WHAT YOU NEED TO DO
Repeat nothing but the lines below running from the one containing "(** C33. A descriptor" to the one containing "(* ===== verification/ValidateUtils.v". Keep both end lines.
════════
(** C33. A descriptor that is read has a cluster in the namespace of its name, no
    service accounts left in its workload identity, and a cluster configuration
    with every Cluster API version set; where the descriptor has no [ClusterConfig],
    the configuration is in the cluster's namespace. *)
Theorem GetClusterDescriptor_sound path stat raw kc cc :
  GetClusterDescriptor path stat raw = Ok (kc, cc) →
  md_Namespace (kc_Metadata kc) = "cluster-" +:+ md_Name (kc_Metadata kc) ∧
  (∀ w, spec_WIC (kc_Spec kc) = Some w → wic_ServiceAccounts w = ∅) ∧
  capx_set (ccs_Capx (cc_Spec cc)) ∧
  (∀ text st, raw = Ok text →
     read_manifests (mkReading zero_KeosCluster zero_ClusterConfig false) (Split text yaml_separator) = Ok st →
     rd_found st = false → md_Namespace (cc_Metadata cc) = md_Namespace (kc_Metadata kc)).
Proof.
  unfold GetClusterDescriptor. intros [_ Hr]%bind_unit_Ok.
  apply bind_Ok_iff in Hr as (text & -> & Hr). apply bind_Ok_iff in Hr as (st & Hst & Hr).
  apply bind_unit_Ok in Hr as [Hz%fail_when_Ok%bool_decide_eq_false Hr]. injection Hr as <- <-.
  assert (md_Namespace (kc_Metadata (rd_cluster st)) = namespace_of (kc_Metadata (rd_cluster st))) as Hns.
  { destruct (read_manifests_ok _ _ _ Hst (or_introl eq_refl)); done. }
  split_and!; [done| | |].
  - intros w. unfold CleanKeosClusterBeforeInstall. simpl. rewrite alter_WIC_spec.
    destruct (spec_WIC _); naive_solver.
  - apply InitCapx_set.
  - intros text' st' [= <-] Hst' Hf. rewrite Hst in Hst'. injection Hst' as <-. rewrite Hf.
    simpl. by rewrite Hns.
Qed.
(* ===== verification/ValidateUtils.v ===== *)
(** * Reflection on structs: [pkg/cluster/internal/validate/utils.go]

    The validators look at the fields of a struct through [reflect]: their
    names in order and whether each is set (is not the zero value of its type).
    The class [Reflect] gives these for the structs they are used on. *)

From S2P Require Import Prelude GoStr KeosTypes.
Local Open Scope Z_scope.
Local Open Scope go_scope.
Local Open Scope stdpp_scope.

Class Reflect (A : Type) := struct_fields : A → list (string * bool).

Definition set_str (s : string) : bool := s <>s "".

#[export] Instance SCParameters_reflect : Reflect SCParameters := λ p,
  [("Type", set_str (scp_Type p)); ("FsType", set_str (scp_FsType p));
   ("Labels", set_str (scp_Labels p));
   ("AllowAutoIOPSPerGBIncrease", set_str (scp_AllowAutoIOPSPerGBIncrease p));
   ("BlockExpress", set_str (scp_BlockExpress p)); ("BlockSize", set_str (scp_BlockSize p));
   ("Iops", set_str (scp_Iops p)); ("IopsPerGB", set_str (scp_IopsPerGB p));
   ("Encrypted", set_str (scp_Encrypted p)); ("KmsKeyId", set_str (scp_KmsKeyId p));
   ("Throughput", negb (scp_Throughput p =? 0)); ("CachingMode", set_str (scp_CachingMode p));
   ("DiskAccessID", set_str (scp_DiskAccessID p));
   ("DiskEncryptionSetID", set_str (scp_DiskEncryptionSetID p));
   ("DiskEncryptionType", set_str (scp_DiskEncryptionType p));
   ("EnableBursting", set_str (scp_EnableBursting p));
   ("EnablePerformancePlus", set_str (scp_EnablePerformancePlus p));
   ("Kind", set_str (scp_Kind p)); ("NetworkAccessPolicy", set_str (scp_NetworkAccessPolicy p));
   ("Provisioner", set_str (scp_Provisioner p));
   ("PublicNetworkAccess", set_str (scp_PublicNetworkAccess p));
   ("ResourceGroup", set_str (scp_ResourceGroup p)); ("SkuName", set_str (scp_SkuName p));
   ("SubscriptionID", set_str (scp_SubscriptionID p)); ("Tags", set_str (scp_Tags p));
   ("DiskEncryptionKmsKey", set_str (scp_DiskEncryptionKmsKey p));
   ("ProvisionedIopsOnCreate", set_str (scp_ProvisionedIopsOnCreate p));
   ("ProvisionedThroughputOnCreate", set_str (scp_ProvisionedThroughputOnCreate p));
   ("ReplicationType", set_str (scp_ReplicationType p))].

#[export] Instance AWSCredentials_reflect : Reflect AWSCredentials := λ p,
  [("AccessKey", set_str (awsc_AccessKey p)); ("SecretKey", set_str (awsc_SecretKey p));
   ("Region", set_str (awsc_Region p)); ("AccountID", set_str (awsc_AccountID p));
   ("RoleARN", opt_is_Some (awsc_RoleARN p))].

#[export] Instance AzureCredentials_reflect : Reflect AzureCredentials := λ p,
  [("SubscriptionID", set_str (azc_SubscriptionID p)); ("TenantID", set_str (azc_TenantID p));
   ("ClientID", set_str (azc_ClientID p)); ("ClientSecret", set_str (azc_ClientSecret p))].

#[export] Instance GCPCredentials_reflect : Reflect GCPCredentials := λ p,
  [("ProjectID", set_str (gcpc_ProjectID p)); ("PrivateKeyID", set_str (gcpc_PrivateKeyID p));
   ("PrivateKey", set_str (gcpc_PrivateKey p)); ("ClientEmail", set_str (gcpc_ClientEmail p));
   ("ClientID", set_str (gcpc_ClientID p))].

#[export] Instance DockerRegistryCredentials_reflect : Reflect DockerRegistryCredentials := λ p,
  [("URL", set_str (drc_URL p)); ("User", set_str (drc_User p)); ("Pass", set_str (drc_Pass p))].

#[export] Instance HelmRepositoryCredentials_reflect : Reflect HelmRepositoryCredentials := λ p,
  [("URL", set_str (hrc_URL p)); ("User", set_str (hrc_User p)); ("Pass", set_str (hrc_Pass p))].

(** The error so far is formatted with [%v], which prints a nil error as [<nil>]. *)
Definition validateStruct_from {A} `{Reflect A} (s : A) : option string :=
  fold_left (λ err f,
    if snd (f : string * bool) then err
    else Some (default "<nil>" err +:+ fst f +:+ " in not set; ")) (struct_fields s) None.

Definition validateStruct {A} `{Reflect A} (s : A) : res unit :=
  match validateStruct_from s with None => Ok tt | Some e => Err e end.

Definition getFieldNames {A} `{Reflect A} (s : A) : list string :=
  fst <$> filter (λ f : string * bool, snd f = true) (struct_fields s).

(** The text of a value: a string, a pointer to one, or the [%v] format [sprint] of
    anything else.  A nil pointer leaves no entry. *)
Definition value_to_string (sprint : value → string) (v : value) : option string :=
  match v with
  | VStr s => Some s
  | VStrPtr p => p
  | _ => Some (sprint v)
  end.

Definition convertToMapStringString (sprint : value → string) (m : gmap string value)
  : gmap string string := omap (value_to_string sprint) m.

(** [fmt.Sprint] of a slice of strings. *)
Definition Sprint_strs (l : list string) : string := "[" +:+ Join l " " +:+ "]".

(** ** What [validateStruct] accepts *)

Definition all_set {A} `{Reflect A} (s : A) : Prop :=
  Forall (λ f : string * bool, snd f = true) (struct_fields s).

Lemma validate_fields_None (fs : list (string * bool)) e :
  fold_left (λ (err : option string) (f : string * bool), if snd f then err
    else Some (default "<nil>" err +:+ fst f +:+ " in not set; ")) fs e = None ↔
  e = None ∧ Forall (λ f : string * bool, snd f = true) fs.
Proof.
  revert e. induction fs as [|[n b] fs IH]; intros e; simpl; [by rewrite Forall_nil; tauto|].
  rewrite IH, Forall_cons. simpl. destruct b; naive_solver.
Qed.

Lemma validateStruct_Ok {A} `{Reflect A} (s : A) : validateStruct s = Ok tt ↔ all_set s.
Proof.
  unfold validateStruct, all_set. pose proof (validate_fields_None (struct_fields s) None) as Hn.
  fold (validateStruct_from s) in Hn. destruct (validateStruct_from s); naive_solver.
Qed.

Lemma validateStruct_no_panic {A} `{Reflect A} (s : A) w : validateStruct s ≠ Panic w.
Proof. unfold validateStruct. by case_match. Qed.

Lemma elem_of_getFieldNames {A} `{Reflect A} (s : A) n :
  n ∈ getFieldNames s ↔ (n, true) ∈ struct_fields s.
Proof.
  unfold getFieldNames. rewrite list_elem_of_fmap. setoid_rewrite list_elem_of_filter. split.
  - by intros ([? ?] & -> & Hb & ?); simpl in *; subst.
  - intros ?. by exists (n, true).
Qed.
════════
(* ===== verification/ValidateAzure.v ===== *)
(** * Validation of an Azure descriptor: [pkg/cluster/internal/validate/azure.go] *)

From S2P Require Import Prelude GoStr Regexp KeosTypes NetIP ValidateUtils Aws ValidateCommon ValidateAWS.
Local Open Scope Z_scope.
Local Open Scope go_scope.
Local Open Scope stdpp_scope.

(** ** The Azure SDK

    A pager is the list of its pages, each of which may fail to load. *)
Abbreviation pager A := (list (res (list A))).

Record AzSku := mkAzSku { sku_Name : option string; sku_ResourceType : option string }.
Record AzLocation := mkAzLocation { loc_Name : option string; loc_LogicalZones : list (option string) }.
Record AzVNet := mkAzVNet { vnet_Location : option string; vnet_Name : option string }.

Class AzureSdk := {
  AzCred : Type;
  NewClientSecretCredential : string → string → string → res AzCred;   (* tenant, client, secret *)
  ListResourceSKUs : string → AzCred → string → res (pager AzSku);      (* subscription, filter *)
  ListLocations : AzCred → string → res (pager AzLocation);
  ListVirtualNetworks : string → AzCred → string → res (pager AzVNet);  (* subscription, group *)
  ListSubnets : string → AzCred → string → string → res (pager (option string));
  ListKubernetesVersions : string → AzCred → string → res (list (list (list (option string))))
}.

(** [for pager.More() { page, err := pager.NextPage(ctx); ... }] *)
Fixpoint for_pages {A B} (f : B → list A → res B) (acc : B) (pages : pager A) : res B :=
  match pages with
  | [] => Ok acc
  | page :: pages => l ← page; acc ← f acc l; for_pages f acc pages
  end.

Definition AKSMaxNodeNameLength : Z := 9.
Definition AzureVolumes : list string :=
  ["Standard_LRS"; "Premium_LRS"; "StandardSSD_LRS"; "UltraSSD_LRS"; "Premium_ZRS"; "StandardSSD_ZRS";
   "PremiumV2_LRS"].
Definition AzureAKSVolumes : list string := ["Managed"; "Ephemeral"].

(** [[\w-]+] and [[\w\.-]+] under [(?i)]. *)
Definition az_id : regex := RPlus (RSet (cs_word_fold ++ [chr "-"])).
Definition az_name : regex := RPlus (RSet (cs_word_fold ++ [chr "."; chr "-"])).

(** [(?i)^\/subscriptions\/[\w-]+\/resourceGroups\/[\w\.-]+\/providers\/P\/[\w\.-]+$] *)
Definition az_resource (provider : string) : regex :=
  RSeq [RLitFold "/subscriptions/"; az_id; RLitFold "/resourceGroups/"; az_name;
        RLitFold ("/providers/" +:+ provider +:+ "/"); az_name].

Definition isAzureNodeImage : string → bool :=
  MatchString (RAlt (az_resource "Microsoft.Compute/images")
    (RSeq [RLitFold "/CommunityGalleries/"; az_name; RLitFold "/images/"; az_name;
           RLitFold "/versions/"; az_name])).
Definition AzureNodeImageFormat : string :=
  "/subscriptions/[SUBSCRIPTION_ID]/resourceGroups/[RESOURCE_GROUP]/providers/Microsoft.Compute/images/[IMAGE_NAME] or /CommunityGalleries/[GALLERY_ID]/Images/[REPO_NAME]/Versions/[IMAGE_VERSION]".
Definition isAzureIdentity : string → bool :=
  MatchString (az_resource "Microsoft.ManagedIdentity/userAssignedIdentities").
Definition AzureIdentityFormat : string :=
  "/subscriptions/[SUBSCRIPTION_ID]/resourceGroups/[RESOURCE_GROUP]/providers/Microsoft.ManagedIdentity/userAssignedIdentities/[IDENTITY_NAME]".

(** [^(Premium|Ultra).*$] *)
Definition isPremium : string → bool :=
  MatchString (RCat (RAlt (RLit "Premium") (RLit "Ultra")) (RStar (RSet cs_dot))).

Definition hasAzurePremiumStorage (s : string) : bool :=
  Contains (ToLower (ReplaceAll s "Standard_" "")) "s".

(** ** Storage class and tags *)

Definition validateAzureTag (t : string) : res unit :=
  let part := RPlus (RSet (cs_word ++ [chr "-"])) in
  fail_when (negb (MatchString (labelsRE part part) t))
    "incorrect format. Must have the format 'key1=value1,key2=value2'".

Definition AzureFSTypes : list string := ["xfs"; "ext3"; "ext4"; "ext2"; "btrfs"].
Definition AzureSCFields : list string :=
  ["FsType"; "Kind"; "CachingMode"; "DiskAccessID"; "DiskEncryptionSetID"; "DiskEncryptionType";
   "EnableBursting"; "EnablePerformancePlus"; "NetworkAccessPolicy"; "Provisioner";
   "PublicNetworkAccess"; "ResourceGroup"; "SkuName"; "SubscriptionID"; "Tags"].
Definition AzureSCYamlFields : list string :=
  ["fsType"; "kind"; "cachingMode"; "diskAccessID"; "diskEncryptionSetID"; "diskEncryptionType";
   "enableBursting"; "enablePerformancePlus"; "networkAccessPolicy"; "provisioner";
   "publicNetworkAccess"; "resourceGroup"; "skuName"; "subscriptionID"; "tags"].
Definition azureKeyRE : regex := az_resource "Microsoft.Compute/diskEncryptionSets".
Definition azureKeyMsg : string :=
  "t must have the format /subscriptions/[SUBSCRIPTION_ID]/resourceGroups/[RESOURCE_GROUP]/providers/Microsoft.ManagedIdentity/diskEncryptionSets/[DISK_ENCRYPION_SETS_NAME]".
════════
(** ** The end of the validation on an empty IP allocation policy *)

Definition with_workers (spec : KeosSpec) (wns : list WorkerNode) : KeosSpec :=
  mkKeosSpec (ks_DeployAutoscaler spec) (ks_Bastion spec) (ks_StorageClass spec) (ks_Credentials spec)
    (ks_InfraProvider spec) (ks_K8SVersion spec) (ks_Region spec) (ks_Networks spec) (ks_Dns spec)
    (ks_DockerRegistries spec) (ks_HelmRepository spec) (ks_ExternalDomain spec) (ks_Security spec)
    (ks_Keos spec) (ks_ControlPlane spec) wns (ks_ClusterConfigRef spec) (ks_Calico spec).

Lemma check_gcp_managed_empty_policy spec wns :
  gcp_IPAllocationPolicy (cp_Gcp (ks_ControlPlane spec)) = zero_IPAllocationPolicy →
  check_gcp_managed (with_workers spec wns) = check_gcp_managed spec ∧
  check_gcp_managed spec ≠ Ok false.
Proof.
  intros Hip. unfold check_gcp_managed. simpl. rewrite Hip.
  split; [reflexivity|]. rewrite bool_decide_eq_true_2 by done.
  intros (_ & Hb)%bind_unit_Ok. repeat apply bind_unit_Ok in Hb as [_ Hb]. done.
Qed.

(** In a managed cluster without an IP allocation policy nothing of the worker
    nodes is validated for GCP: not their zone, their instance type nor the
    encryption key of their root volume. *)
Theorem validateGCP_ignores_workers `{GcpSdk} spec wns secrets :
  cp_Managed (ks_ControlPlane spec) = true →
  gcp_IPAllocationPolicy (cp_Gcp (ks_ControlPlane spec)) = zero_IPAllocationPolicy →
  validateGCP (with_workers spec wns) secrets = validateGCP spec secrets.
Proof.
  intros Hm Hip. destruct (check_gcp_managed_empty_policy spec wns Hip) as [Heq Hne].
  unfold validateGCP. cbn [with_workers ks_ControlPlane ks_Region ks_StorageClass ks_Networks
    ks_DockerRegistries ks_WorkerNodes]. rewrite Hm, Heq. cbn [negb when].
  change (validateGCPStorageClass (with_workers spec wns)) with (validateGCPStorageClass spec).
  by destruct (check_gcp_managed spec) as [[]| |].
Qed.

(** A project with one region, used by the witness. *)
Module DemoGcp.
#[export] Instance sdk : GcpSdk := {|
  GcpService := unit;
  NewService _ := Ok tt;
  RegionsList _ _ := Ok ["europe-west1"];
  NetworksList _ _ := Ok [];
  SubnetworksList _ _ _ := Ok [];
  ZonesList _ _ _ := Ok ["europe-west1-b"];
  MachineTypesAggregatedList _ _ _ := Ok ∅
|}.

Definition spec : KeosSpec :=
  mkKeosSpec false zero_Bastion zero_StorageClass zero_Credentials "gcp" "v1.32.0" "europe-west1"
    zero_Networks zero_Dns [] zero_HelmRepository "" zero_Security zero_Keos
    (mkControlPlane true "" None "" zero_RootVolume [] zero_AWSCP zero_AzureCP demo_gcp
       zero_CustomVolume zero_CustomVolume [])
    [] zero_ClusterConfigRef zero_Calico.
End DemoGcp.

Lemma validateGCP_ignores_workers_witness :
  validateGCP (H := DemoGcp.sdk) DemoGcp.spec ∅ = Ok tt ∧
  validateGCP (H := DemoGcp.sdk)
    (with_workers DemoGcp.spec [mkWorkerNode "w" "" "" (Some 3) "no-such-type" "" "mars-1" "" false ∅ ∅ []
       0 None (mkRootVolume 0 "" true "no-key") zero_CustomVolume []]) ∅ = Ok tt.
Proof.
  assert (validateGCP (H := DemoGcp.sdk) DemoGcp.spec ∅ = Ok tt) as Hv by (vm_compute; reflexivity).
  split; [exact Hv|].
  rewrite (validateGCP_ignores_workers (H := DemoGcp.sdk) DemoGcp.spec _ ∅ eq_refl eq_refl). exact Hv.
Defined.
════════
RESULT OF THIS TASK
(** C33. A descriptor that is read has a cluster in the namespace of its name, no
    service accounts left in its workload identity, and a cluster configuration
    with every Cluster API version set; where the descriptor has no [ClusterConfig],
    the configuration is in the cluster's namespace. *)
Theorem GetClusterDescriptor_sound path stat raw kc cc :
  GetClusterDescriptor path stat raw = Ok (kc, cc) →
  md_Namespace (kc_Metadata kc) = "cluster-" +:+ md_Name (kc_Metadata kc) ∧
  (∀ w, spec_WIC (kc_Spec kc) = Some w → wic_ServiceAccounts w = ∅) ∧
  capx_set (ccs_Capx (cc_Spec cc)) ∧
  (∀ text st, raw = Ok text →
     read_manifests (mkReading zero_KeosCluster zero_ClusterConfig false) (Split text yaml_separator) = Ok st →
     rd_found st = false → md_Namespace (cc_Metadata cc) = md_Namespace (kc_Metadata kc)).
Proof.
  unfold GetClusterDescriptor. intros [_ Hr]%bind_unit_Ok.
  apply bind_Ok_iff in Hr as (text & -> & Hr). apply bind_Ok_iff in Hr as (st & Hst & Hr).
  apply bind_unit_Ok in Hr as [Hz%fail_when_Ok%bool_decide_eq_false Hr]. injection Hr as <- <-.
  assert (md_Namespace (kc_Metadata (rd_cluster st)) = namespace_of (kc_Metadata (rd_cluster st))) as Hns.
  { destruct (read_manifests_ok _ _ _ Hst (or_introl eq_refl)); done. }
  split_and!; [done| | |].
  - intros w. unfold CleanKeosClusterBeforeInstall. simpl. rewrite alter_WIC_spec.
    destruct (spec_WIC _); naive_solver.
  - apply InitCapx_set.
  - intros text' st' [= <-] Hst' Hf. rewrite Hst in Hst'. injection Hst' as <-. rewrite Hf.
    simpl. by rewrite Hns.
Qed.
(* ===== verification/ValidateUtils.v ===== *)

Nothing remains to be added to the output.